Regulating Consumption and Canada’s Trans Fat Ban
On September 15, Canadian Health Minister Ginette Petitpas Taylor announced the prohibition of artificial trans fats from all foods sold in Canada starting on September 15, 2018. In the United States, a similar order from the Food and Drug Administration (FDA) will prohibit trans fats starting on June 16, 2018. While some have hailed the regulations as significant milestones in public health policy, others have objected to the restrictions on the food industry.

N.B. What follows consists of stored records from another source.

Lemma stepVerify_post op :
  op_inv g op → St_Phase (Op_Status op) = OpPhaseVerifying → yields (stepVerify r op) (step_post op).
Proof.
  intros Hi Hp.
  assert (0 <= St_RollbackAttempts (Op_Status op) < maxRollbackAttempts) as Ha.
  { apply Hi. by rewrite Hp. }
  pose proof (inv_holder g op Hi) as Hh. pose proof (inv_verify g op Hi) as Hv.
  rewrite Hp in Hh, Hv. unfold stepVerify. destruct (For _ _) as [p|].
  2: { apply yields_ret. split; [|split; [done|simpl; lia]]. simpl. inv_fields. }
  apply yields_then. intros [req applicable].
  assert (Hdone : ∀ detail, yields (op ← journal r StepCommitted detail op;
                                    mret (OpPhaseSucceeded, zero_res, op)) (step_post op)).
  { intros detail. apply yields_journal. intros j Hj1 Hj2. apply yields_ret.
    split; [|split; [done|simpl; lia]]. simpl. inv_fields. }
  destruct (Rc_Verification r) as [verifier|]; [|apply Hdone].
  case_match; [apply Hdone|]. apply yields_then. intros ev. case_bool_decide; [|apply Hdone].
  apply yields_then. intros []; apply yields_ret; [by apply stay_post|].
  split; [|split; [done|simpl; lia]]. simpl. inv_fields.
Qed.

Lemma stepRollback_post op :
  op_inv g op → St_Phase (Op_Status op) = OpPhaseRollingBack → yields (stepRollback r op) (step_post op).
Proof.
  intros Hi Hp.
  assert (0 <= St_RollbackAttempts (Op_Status op) < maxRollbackAttempts) as Ha.
  { apply Hi. by rewrite Hp. }
  pose proof (inv_holder g op Hi) as Hh. rewrite Hp in Hh.
  unfold stepRollback. destruct (For _ _) as [p|].
  2: { apply yields_ret. split; [|split; [done|simpl; lia]]. simpl. inv_fields. }
  apply yields_journal. intros j Hj1 Hj2. apply yields_then. intros out.
  destruct (bool_decide (Out_Event out = EventCompensated)).
  { apply yields_journal. intros j' Hj3 Hj4. apply yields_ret.
    split; [|split; [done|simpl; lia]]. simpl. inv_fields. }
  destruct (_ || _) eqn:E; apply yields_ret; (split; [|split; [done|simpl; lia]]); simpl; [inv_fields|].
  apply orb_false_iff in E as [_ E]. simpl in E. bool_prop.
  assert (wrap32 (St_RollbackAttempts (Op_Status op) + 1) = St_RollbackAttempts (Op_Status op) + 1) as Hw.
  { apply wrap32_id. unfold is_int32, min_int32, max_int32, maxRollbackAttempts in *. lia. }
  unfold settle. simpl. constructor; simpl; rewrite ?Hp; intros; decided_phases; auto.
  rewrite Hw. lia.
Qed.

Lemma step_post_holds op :
  op_inv g op → IsTerminal (St_Phase (Op_Status op)) = false → St_Phase (Op_Status op) ≠ "" →
  yields (step r op) (step_post op).
Proof.
  intros Hi Ht Hne. unfold step.
  destruct (contains_string [OpPhasePending; OpPhaseBlocked] _) eqn:E1; [by apply stepAdmit_post|].
  case_bool_decide as E2; [by apply stepAcquire_post|].
  case_bool_decide as E3; [by apply stepSnapshot_post|].
  case_bool_decide as E4.
  { assert (0 <= St_RollbackAttempts (Op_Status op) < maxRollbackAttempts) as Ha.
    { apply Hi. by rewrite E4. }
    pose proof (inv_holder g op Hi) as Hh. pose proof (inv_snapshot g op Hi) as Hs.
    rewrite E4 in Hh, Hs. apply yields_journal. intros j Hj1 Hj2. apply yields_ret.
    split; [|split; [done|simpl; lia]]. simpl. inv_fields. }
  destruct (contains_string [OpPhaseApplying; OpPhaseWaitingForReboot] _) eqn:E5; [by apply stepApply_post|].
  case_bool_decide as E6; [by apply stepVerify_post|].
  case_bool_decide as E7; [by apply stepRollback_post|].
  by apply yields_ret, stay_post.
Qed.
End Steps.

(** ** A step writes no operation *)

Section Frame.
Context {W : Type} `{LeavesOperations W} `{MapRange}.
Context (r : AcceleratorOperationReconciler W) (Hr : reconciler_ok r).

(** Walks through a computation whose calls are known to keep the view. *)
Ltac keeps_walk :=
  repeat first
    [ solve [eauto 4 with go_db nocore] | apply keeps_ret | apply keeps_throw | apply keeps_try
    | apply keeps_bind; [|intros ?] | case_match ].

Lemma clock_keeps (f : option (W → Z * W)) : seam_keeps f → keeps ops_view (clock_of f).
Proof.
  intros Hf w. unfold clock_of, read_clock. destruct f as [h|].
  - specialize (Hf h w eq_refl). by destruct (h w).
  - pose proof (time_keeps w). by destruct (time_now w).
Qed.
#[local] Hint Resolve clock_keeps lease_get_keeps lease_create_keeps lease_update_keeps lease_delete_keeps
  node_get_keeps report_get_keeps policy_list_keeps evidence_get_keeps evidence_create_keeps
  evidence_update_keeps evidence_inc_keeps lease_now_keeps now_keeps verifier_now_keeps prober_keeps
  apply_keeps rollback_keeps verify_request_keeps participants_ok : go_db.

Lemma journal_keeps step d op : keeps ops_view (journal r step d op).
Proof. unfold journal. keeps_walk. Qed.
Lemma acquire_keeps node h : keeps ops_view (leases_acquire r node h).
Proof. unfold leases_acquire, Acquire, AcquireRead, AcquireWrite. keeps_walk. Qed.
Lemma release_keeps node h : keeps ops_view (leases_release r node h).
Proof. unfold leases_release, Release, ReleaseRead, ReleaseWrite, ignore_not_found. keeps_walk. Qed.
Lemma list_keeps : keeps ops_view op_list.
Proof. intros w. destruct (op_list w) as [l w'] eqn:E. by apply op_list_law in E as [? _]. Qed.
Lemma op_get_keeps n : keeps ops_view (op_get n).
Proof. intros w. destruct (op_get n w) as [l w'] eqn:E. by apply op_get_law in E as [? _]. Qed.
#[local] Hint Resolve journal_keeps acquire_keeps release_keeps list_keeps op_get_keeps : go_db.

Lemma Verify_keeps v req : Rc_Verification r = Some v → keeps ops_view (Verify v req).
Proof.
  intros Hv.
  assert (Hn : keeps ops_view (now v)) by (unfold now; eauto with go_db).
  unfold Verify, loadReport, resolvePolicy, probeStep, Load, upsert, getOrCreate, get_optional, or_wrap.
  keeps_walk.
Qed.
#[local] Hint Resolve Verify_keeps : go_db.

Lemma stalled_keeps op : keeps ops_view (applyStalled r op).
Proof. unfold applyStalled. keeps_walk. Qed.
#[local] Hint Resolve stalled_keeps : go_db.
Lemma decide_keeps op msg : keeps ops_view (decideAfterApplyFailure r op msg).
Proof. unfold decideAfterApplyFailure, observeForRecovery. keeps_walk. Qed.
Lemma nextByEvent_keeps e op : keeps ops_view (nextByEvent e op : M W StepResult).
Proof. unfold nextByEvent. keeps_walk. Qed.
#[local] Hint Resolve decide_keeps nextByEvent_keeps : go_db.
Lemma handleOutcome_keeps out op : keeps ops_view (handleOutcome r out op).
Proof. unfold handleOutcome. keeps_walk. Qed.
#[local] Hint Resolve handleOutcome_keeps : go_db.

Lemma step_keeps op : keeps ops_view (step r op).
Proof.
  unfold step, stepAdmit, stepAcquire, stepSnapshot, stepApply, stepVerify, stepRollback. keeps_walk.
Qed.
End Frame.

(** ** One pass *)

Section Pass.
Context {W : Type} `{LeavesOperations W} `{MapRange}.
Context (r : AcceleratorOperationReconciler W) (Hr : reconciler_ok r).
Notation g := (Rc_Gates r).

(** Every stored operation satisfies the invariant. *)
Definition all_inv (w : W) : Prop := ∀ n o, ops_of w !! n = Some o → op_inv g o.

(** A pass over [n] wrote nothing, or one status for [n] that [P] relates to
    the one it replaced. *)
Definition writes_only (n : string) (P : AcceleratorOperation → AcceleratorOperation → Prop) (w w' : W)
    : Prop :=
  ops_of w' = ops_of w ∨
  ∃ cur o, ops_of w !! n = Some cur ∧ Op_Name o = n ∧ P cur o ∧ ops_of w' = <[n := o]> (ops_of w).

Lemma view_ops (w w' : W) : ops_view w' = ops_view w → ops_of w' = ops_of w.
Proof. by intros [=]. Qed.

Ltac unchanged := left; first [assumption | by apply view_ops].

Lemma op_inv_status op n gn rv ct sp gen :
  op_inv g op → n = Op_Name op →
  op_inv g (mkOperation n gn rv ct sp (set_observed_generation gen (Op_Status op))).
Proof. intros [] ->. by constructor. Qed.

Lemma writeStatus_effect op w res w' :
  op_inv g op → writeStatus r op w = (res, w') →
  writes_only (Op_Name op) (λ cur o, op_inv g o ∧
    (DisableFencing g = false → St_Epoch (Op_Status cur) <= St_Epoch (Op_Status o))) w w'.
Proof.
  intros Hi. unfold writeStatus, fenceRead, fenceWrite. munfold. destruct (op_get _ w) as [[fresh|e] w1] eqn:Eg;
    apply op_get_law in Eg as [Hv Hg].
  2: { destruct (is_not_found e); intros; simplify_eq; unchanged. }
  destruct ((_ <? _) && _) eqn:Ef; [intros; simplify_eq; unchanged|].
  intros E. apply op_status_update_law in E as [[_ Hv2]|(cur & rv & Hc & Hrv & _ & _ & Hw)].
  { left. rewrite (view_ops _ _ Hv2). by apply view_ops. }
  right. simpl in Hc, Hw. rewrite (view_ops _ _ Hv) in Hc, Hw. assert (cur = fresh) as -> by congruence.
  pose proof (ops_of_law w _ _ Hc) as [Hn _].
  eexists fresh, _. refine (conj Hc (conj _ (conj _ Hw))); [done|split].
  - by apply op_inv_status.
  - simpl. intros Hf. rewrite Hf, andb_true_r in Ef. by bool_prop.
Qed.

Lemma writes_only_view n P w w1 w' :
  ops_view w1 = ops_view w → writes_only n P w1 w' → writes_only n P w w'.
Proof. intros [= Ho _]. unfold writes_only. by rewrite Ho. Qed.

Lemma advance_effect op w res w' :
  op_inv g op → IsTerminal (St_Phase (Op_Status op)) = false → St_Phase (Op_Status op) ≠ "" →
  advance r op w = (res, w') →
  writes_only (Op_Name op) (λ cur o, op_inv g o ∧
    (DisableFencing g = false → St_Epoch (Op_Status cur) <= St_Epoch (Op_Status o))) w w'.
Proof.
  intros Hi Ht Hne E. unfold advance in E.
  pose proof (step_post_holds r Hr op Hi Ht Hne) as Hpost. pose proof (step_keeps r Hr op w) as Hk.
  apply bind_try_inv in E as (sr & w1 & Es & E). rewrite Es in Hk. simpl in Hk.
  destruct sr as [[[next sres] op']|e]; [|munfold; simplify_eq; unchanged].
  destruct (Hpost _ _ _ Es) as (Hinv & Hn & _). simpl in Hinv, Hn.
  assert (Hset : (if negb (bool_decide (next = "")) then on_status (set_phase next) op' else op')
                 = settle next op') by (unfold settle; by case_bool_decide).
  rewrite Hset in E. clear Hset.
  apply (writes_only_view _ _ _ w1); [done|].
  apply bind_inv in E as [(u & w2 & Erel & E)|(e & Erel & _)].
  2: { destruct (_ && _ && _) in Erel; unfold try, mret, M_ret in Erel;
         [destruct (leases_release _ _ _ w1)|]; discriminate Erel. }
  assert (ops_view w2 = ops_view w1) as Hw2.
  { revert Erel. destruct (_ && _ && _); apply keeps_run; [apply keeps_try, release_keeps; done|apply keeps_ret]. }
  apply (writes_only_view _ _ _ w2); [done|]. rewrite <-Hn.
  destruct (writeStatus r (settle next op') w2) as [wr w3] eqn:Ew.
  assert (w' = w3) as ->.
  { apply bind_inv in E as [(? & ? & E1 & E2)|(? & E1 & _)]; unfold mret, M_ret in *; congruence. }
  replace (Op_Name op') with (Op_Name (settle next op')) by (unfold settle; by case_bool_decide).
  by eapply writeStatus_effect.
Qed.

Lemma loseLease_inv op :
  op_inv g op → IsTerminal (St_Phase (Op_Status op)) = false → op_inv g (loseLease op).
Proof.
  intros Hi Ht. pose proof (inv_attempts g op Hi Ht). unfold loseLease. inv_fields.
Qed.

Lemma Reconcile_effect n w res w' :
  all_inv w → Reconcile r n w = (res, w') →
  writes_only n (λ cur o, op_inv g o ∧ IsTerminal (St_Phase (Op_Status cur)) = false ∧
    (DisableFencing g = false → St_Epoch (Op_Status cur) <= St_Epoch (Op_Status o))) w w'.
Proof.
  intros Hall E. unfold Reconcile in E. apply bind_try_inv in E as (got & w1 & Eg & E).
  apply op_get_law in Eg as [Hv Hg]. destruct got as [op|e].
  2: { unfold mret, M_ret, throw in E. destruct (is_not_found e); simplify_eq; unchanged. }
  revert E.
  set (op1 := if bool_decide (_ = "") then _ else _).
  destruct (ops_of_law w n op Hg) as [Hname _].
  assert (Hop1 : op_inv g op1 ∧ Op_Name op1 = n ∧ St_Phase (Op_Status op1) ≠ "" ∧
    IsTerminal (St_Phase (Op_Status op1)) = IsTerminal (St_Phase (Op_Status op))).
  { specialize (Hall n op Hg). unfold op1. case_bool_decide as Ep; [|done].
    split_and!; [|done|done|by rewrite Ep].
    pose proof (inv_attempts g op Hall) as Ha. rewrite Ep in Ha. specialize (Ha eq_refl). inv_fields. }
  clearbody op1. destruct Hop1 as (Hi & Hn1 & Hne & Hterm). rewrite Hterm.
  destruct (IsTerminal (St_Phase (Op_Status op))) eqn:Ht.
  { unfold mret, M_ret. intros; simplify_eq; unchanged. }
  assert (Hstrong : ∀ w2, ops_view w2 = ops_view w →
    writes_only n (λ cur o, op_inv g o ∧
      (DisableFencing g = false → St_Epoch (Op_Status cur) <= St_Epoch (Op_Status o))) w2 w' →
    writes_only n (λ cur o, op_inv g o ∧ IsTerminal (St_Phase (Op_Status cur)) = false ∧
      (DisableFencing g = false → St_Epoch (Op_Status cur) <= St_Epoch (Op_Status o))) w w').
  { intros w2 Hw2 Hwr. apply (writes_only_view _ _ w) in Hwr; [|done].
    destruct Hwr as [?|(cur & o & Hc & ? & [? ?] & ?)]; [by left|right].
    exists cur, o. assert (cur = op) as -> by congruence. split_and!; done. }
  rewrite <-Hn1. rewrite <-Hn1 in Hstrong. clear Hn1 Hg Hname.
  destruct (_ && _).
  - intros (a & w2 & Ea & E)%bind_try_inv.
    pose proof (acquire_keeps r Hr (Spec_NodeName (Op_Spec op1)) (Op_Name op1) w1) as Hk.
    rewrite Ea in Hk. simpl in Hk. destruct a as [[[] expiry]|ea].
    + apply (Hstrong w2); [congruence|]. apply advance_effect in E; [done|..]; try done.
      destruct Hi. by constructor.
    + apply (Hstrong w2); [congruence|].
      destruct (writeStatus r (loseLease op1) w2) as [wr w3] eqn:Ew.
      assert (w' = w3) as ->.
      { apply bind_inv in E as [(? & ? & E1 & E2)|(? & E1 & _)]; unfold mret, M_ret in *; congruence. }
      eapply writeStatus_effect in Ew; [done|]. apply loseLease_inv; [done|by rewrite Hterm].
    + unfold mret, M_ret in E. left. apply view_ops. congruence.
  - intros E. apply (Hstrong w1); [done|]. apply advance_effect in E; done.
Qed.
End Pass.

Trans fat is a particular kind of fat found primarily in the form of partially hydrogenated oils. Partially hydrogenated oils are used in baked goods as a means to improve the shelf life and texture of food, as well as finding use in vegetable oil, margarine, and fried foods. Partially hydrogenated oils are the largest source of trans fat, but trans fat also appears naturally in small amounts in meat and dairy products. The bans in Canada and the United States would only affect the artificial trans fat from partially hydrogenated oils, and would not affect naturally occurring fat. Additionally, in the case of the United States, food manufacturers could individually petition the FDA for permission to use partially hydrogenated oils in specific circumstances.
One argument in favor of these bans pertains to the danger posed by the consumption of trans fat to individual health. According to Dietitians of Canada, consumption of trans fat raises ‘bad’ cholesterol, lowers ‘good’ cholesterol, and increases the risk of heart disease. Most medical professionals and health organizations including the Mayo Clinic, the American Heart Association, and the Heart and Stroke Foundation of Canada, agree that trans fat should be reduced or eliminated from a healthy diet. Alan Maryon-Davis of the Guardian argued in 2010 that artificial trans fats are both unsafe and unessential to the products in which they are found.
Those on the other side say such health decisions should be left to individual consumers. However, as food production grows more technologically complex, it can be argued that it would be practically impossible for members of the general public to remain well informed on all health developments. On the side of the food industry, the Grocery Manufacturer’s Association pointed out in a 2013 statement that food manufacturers have already voluntarily reduced trans fat by over 73 percent since 2005, indicating that government regulation might be unnecessary.
There are also more abstract arguments for the ban of trans fats. Because of the associated health risks, it can be argued that the strain put on the healthcare system by the consumption of trans fats is a detriment to the overall economy. If trans fat consumption were allowed, the argument goes, those who make the conscious health choice to avoid them are still affected. In related public health considerations like restrictions on tobacco and alcohol, it has been argued that such laws should be enacted only to prevent harm to others, rather than to protect individuals from health risks associated with personal choices. Maryon-Davis also mentioned in his 2010 article that artificial trans fat is significantly more prevalent in lower cost foods such as fast food, therefore people with low incomes are disproportionately likely to be harmed by trans fat consumption.
Opponents of the measures turn to a number of arguments in addition to the essential principle of government noninterference. One argument is that these restrictions are disruptive to the food industry. To address these concerns, the FDA provided a three-year delay between the announcement of the restriction and its effect. Similarly Health Canada gave the food industry one year from September 15 of this year. With more time, food manufacturers will be able to smoothly adjust their manufacturing processes to be compliant with the new regulations.
In an article for The American Journal of Bioethics, David Resnik brought up the concern that regulatory policies could set a precedent for further restrictions in the name of public health, “which could restrict dietary choices, interfere with cultural, ethnic, and religious traditions, and exacerbate socioeconomic inequalities.” Since his article was published in 2010, the attempted ban of sugary drinks over 16 ounces in New York City and the recently enacted tax on sweetened beverages in Chicago could be seen as fulfillment of Resnik’s prediction. Resnik argues that, in order to balance health considerations and concern for human freedom, these kinds of restrictions should be put in place “only when they are supported by substantial scientific evidence, and when policies that impose fewer restrictions on freedom, such as educational campaigns and product labeling, are likely to be ineffective.” In the United States, the FDA has required the labeling of trans fat on food labels since 2006, and Canada also requires trans fat to be labeled.
In the past two decades, trans fat has become the flash point in the larger argument about to what degree the government should be involved in the daily health and dietary decision making of the general public. Although Canada’s recent decision may not affect those who already avoid trans fat, it is important to recognize the precedent set by such an edict in the wider public health framework. Similar questions will arise in the future, and each deserves careful consideration on its own terms.